In 2021, clean air initiatives received more financial support than fossil fuel projects for the first time ever, but more needs to be done
A new report reveals that only 1% of global development funds and 2% of climate finance are allocated to addressing outdoor air pollution. While air pollution poses the greatest environmental threat today, securing funding has always been a challenge in the fight for clean air. In an effort to expedite progress, researchers conducted a study on funding for outdoor air quality, providing policymakers, funders, and activists with transparent and compelling evidence.
Air pollution not only significantly contributes to climate change, biodiversity loss, and health problems, but also results in 7 million premature deaths annually, according to the Clean Air Fund. Currently, the focus has shifted to heatwaves caused by climate change, which have caused numerous deaths worldwide, including in India.
However, air quality tends to deteriorate during heatwaves. Addressing this concern, the World Meteorological Organization (WMO) emphasized in a recent report that climate change and air pollution must be dealt with together. This sentiment is echoed in the new report by the global philanthropic organization Clean Air Fund, titled The State of Global Air Quality Funding 2023.
While clean air projects received more funding than fossil fuel projects for the first time in 2021, the report underscores the ongoing insufficiency of funds dedicated to air quality. Despite the US Environmental Protection Agency’s estimation that every $1 spent on air pollution control results in $30 in economic benefits, many international donors continue to overlook projects that address air pollution. Over the past six years, only 1% of global development funds ($2.5 billion per year) and 2% of international public climate finance ($1.66 billion per year) have been directed towards combating air pollution, as stated in the report.
Japan emerged as the top contributor to outdoor air quality funding over the past five years, followed by the Asia Development Bank and Asia Infrastructure Investment Bank. The top 10 contributors accounted for 97% of total funding for outdoor air quality projects.
The report also noted progress in reducing funding for projects that prolong the use of coal-fired power. Since 2019, there has been a decline in funding for such projects. Additionally, in 2021, global development funding for outdoor air quality projects ($2.3 billion) surpassed funding for projects that prolong the use of fossil fuels ($1.5 billion) for the first time. During the 2021 UN Climate Change Conference (COP26), 34 countries and five public finance institutions agreed to halt international public financing for fossil fuels by the end of 2022. To achieve significant outcomes, governments must commit to a complete phase-out of fossil fuels and transition to clean energy at the upcoming COP28 in December.

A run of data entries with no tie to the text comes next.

(* ===== verification/AppDetails.v ===== *)
(** * What the page keeps and shows

    The focus and the scroll position across redraws, the announcement of
    offers, what is forgotten when a chat is left, the safety phrase as it is
    shown, percentages, and a menu that stays open. *)
From S2P Require Import Prelude JsMap Bytes Profiles Messages Negotiation FileProtocol Rooms.
From S2P Require Import Scheduler Connection SessionView JsString Links Dom AppView AppActions AppProps.
From Stdlib Require Import SpecFloat.

(** ** Focus and scroll position *)

Section Position.
Context (b : Browser).

(** The scroll position that a redraw leaves. *)
Definition kept_scroll (u v : AppView) : Z :=
  match transcript_of u with
  | Some _ =>
      let '(scrollHeight, clientHeight) := layout b (root u) in
      if scrollHeight - scrollTop u - clientHeight <? 72
      then clamp_scroll b (layout b (root v)).1 (root v) else clamp_scroll b (scrollTop u) (root v)
  | None => clamp_scroll b (layout b (root v)).1 (root v)
  end.

Lemma restore_focus_scroll p u : scrollTop (restore_focus p u) = scrollTop u /\ root (restore_focus p u) = root u.
Proof.
  unfold restore_focus. destruct (if messageFocused p then _ else _) as [i|]; [|done].
  destruct (fields u !! i); [|done]. destruct (f_disabled _); [done|].
  destruct (attached i (root u)), (selectionStart p), (selectionEnd p); done.
Qed.

Lemma render_scroll u :
  is_Some (state u) -> transcript_of (render b u) <> None -> scrollTop (render b u) = kept_scroll u (render b u).
Proof.
  intros [st Hst]. unfold render. rewrite Hst. destruct (announceIncomingOffers_quiet u).
  set (v := announceIncomingOffers u) in *. unfold restoreRenderPosition.
  destruct (restore_focus_scroll (captureRenderPosition b v)
    (restore_scroll b (captureRenderPosition b v) (draw b v))) as [H1 H2].
  unfold transcript_of at 1, kept_scroll. rewrite H1, H2.
  assert (root (restore_scroll b (captureRenderPosition b v) (draw b v)) = root (draw b v)) as Hr.
  { unfold restore_scroll. by destruct (transcript_of _). }
  rewrite Hr. intros Ht. unfold restore_scroll. unfold transcript_of at 1.
  destruct (querySelector (js "transcript") (root (draw b v))) as [n|]; [|done]. unfold set_scrollTop. ui_simpl.
  unfold captureRenderPosition, transcript_of. cbn [transcriptNearBottom transcriptScrollTop].
  rewrite q_root, q_scroll. destruct (querySelector _ (root u)); [|done].
  destruct (layout b (root u)) as [sh ch]. by destruct (_ <? 72).
Qed.

Lemma message_field_spec w :
  f_disabled (message_field w) = negb (canUseChat w) /\ f_value (message_field w) = messageDraft w.
Proof.
  unfold message_field. rewrite f_value_set_value. split; [|done].
  match goal with |- f_disabled (set_value ?t ?f) = _ => by destruct (set_value_rest t f) as (_ & _ & _ & ->) end.
Qed.

(** The field that a drawn chat page has. *)
Lemma draw_message w :
  ui_shape w -> isPreChat w = false ->
  let n := length (fields w) in
  messageInput (draw b w) = Some n /\ fields (draw b w) !! n = Some (message_field w) /\
  attached n (root (draw b w)) = true.
Proof.
  intros Hw Hp n. destruct (draw_exact b w Hw) as [[Hr _] _].
  assert (messageInput (draw b w) = Some n /\ fields (draw b w) = fields w ++ [message_field w]) as [E1 E2].
  { unfold draw, make_field, n. change (isPreChat (clear_root w)) with (isPreChat w). rewrite Hp. by split. }
  split_and!; [done|by rewrite E2, list_lookup_middle|]. rewrite Hr. cbn [attached existsb].
  rewrite attached_shell, orb_false_r. apply bool_decide_eq_true.
  rewrite (isPreChat_ext w (draw b w)), Hp; [done|]. apply (draw_redraws b w).
Qed.

(** A redraw keeps the writer in place: the field with the focus is replaced
    by a new one with the same text, the focus and the same selection, and
    the transcript stays at its end if it was near it and else where it
    was. *)
Theorem position_kept u i f :
  ui_ok b u -> isPreChat u = false -> canUseChat u = true ->
  activeElement u = Some i -> messageInput u = Some i -> fields u !! i = Some f ->
  f_value f = messageDraft u ->
  0 <= (f_selection f).1 <= (f_selection f).2 -> (f_selection f).2 <= zlength (f_value f) ->
  let v := render b u in
  exists j g, j <> i /\ messageInput v = Some j /\ attached j (root v) = true /\ activeElement v = Some j /\
    fields v !! j = Some g /\ f_value g = f_value f /\ f_selection g = f_selection f /\
    (transcript_of v <> None -> scrollTop v = kept_scroll u v).
Proof.
  intros Hu Hp Hc Ha Hm Hf Hv Hs Hl v. pose proof (uo_state _ _ Hu) as [st Hst].
  set (w := announceIncomingOffers u). pose proof (announceIncomingOffers_quiet u : quiet u w) as Hq.
  set (p := captureRenderPosition b w). set (d := draw b w). set (n := length (fields u)).
  assert (v = restore_focus p (restore_scroll b p d)) as Ev by (unfold v, render; by rewrite Hst).
  assert (i < n)%nat as Hin by (apply (uo_bound _ _ Hu); by left).
  assert (messageFocused p = true /\ selectionStart p = Some (f_selection f).1 /\
          selectionEnd p = Some (f_selection f).2) as (P1 & P2 & P3).
  { unfold p, captureRenderPosition, focused. cbn [messageFocused selectionStart selectionEnd]. destruct Hq.
    rewrite q_active, q_message, q_fields, Ha, Hm, Nat.eqb_refl. cbn [orb]. by cbn; rewrite Hf. }
  assert (isPreChat w = false) as Hpw by (rewrite <- Hp; apply isPreChat_ext, Hq).
  assert (messageInput d = Some n /\ fields d !! n = Some (message_field w) /\ attached n (root d) = true) as (D1 & D2 & D3).
  { replace n with (length (fields w)) by (unfold n; by rewrite (q_fields _ _ Hq)).
    apply draw_message; [|done]. eapply quiet_shape; [exact Hq|by apply (ui_ok_shape b)]. }
  assert (f_disabled (message_field w) = false /\ f_value (message_field w) = f_value f) as [M1 M2].
  { destruct (message_field_spec w) as [-> ->]. destruct Hq. unfold canUseChat, st_security in *.
    by rewrite q_state, Hc, q_messageDraft. }
  set (s := restore_scroll b p d).
  assert (messageInput s = Some n /\ fields s = fields d /\ root s = root d) as (S1 & S2 & S3).
  { unfold s, restore_scroll. by destruct (transcript_of d). }
  assert (v = update_field n (setSelectionRange (f_selection f).1 (f_selection f).2) (s <| activeElement := Some n |>))
    as Ev'.
  { rewrite Ev. unfold restore_focus. fold s. by rewrite P1, S1, S2, D2, M1, S3, D3, P2, P3. }
  exists n, (setSelectionRange (f_selection f).1 (f_selection f).2 (message_field w)).
  split_and!; [lia|by rewrite Ev'|by rewrite Ev'; ui_simpl; unfold update_field; ui_simpl; rewrite S3|by rewrite Ev'| |done| |].
  - rewrite Ev'. unfold update_field. ui_simpl. by rewrite S2, list_lookup_alter_eq, D2.
  - unfold setSelectionRange. cbn [update f_selection]. rewrite M2. destruct (f_selection f) as [x y]. cbn in *.
    f_equal; lia.
  - intros Ht. apply render_scroll; [by eexists|exact Ht].
Qed.
End Position.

Moreover, the report reveals that only 2% of international public climate finance explicitly addresses outdoor air pollution. There are several financial instruments available to funders that can be used to incentivize and catalyze more funding for air quality projects. For example, green bonds, social bonds, and results-based funding can make long-term private capital accessible for air quality initiatives.
Another issue highlighted by the report is that 92% of funding for outdoor air quality projects is provided through loans ($12.9 billion), of which $5.3 billion is offered at low cost or on concessional terms. This can pose a significant burden for low- and middle-income economies, especially those already grappling with high debt due to the COVID-19 pandemic. Progress towards cleaner energy is likely to be impeded without grants.
The report offers several recommendations, including increasing grant and concessional finance to ensure that funding reaches countries and regions in need. It also suggests that multilateral development banks can play a crucial role in significantly increasing the availability of development finance for air quality. Finally, national policymakers and regulators should monitor government spending on air quality to enhance transparency and evaluate progress.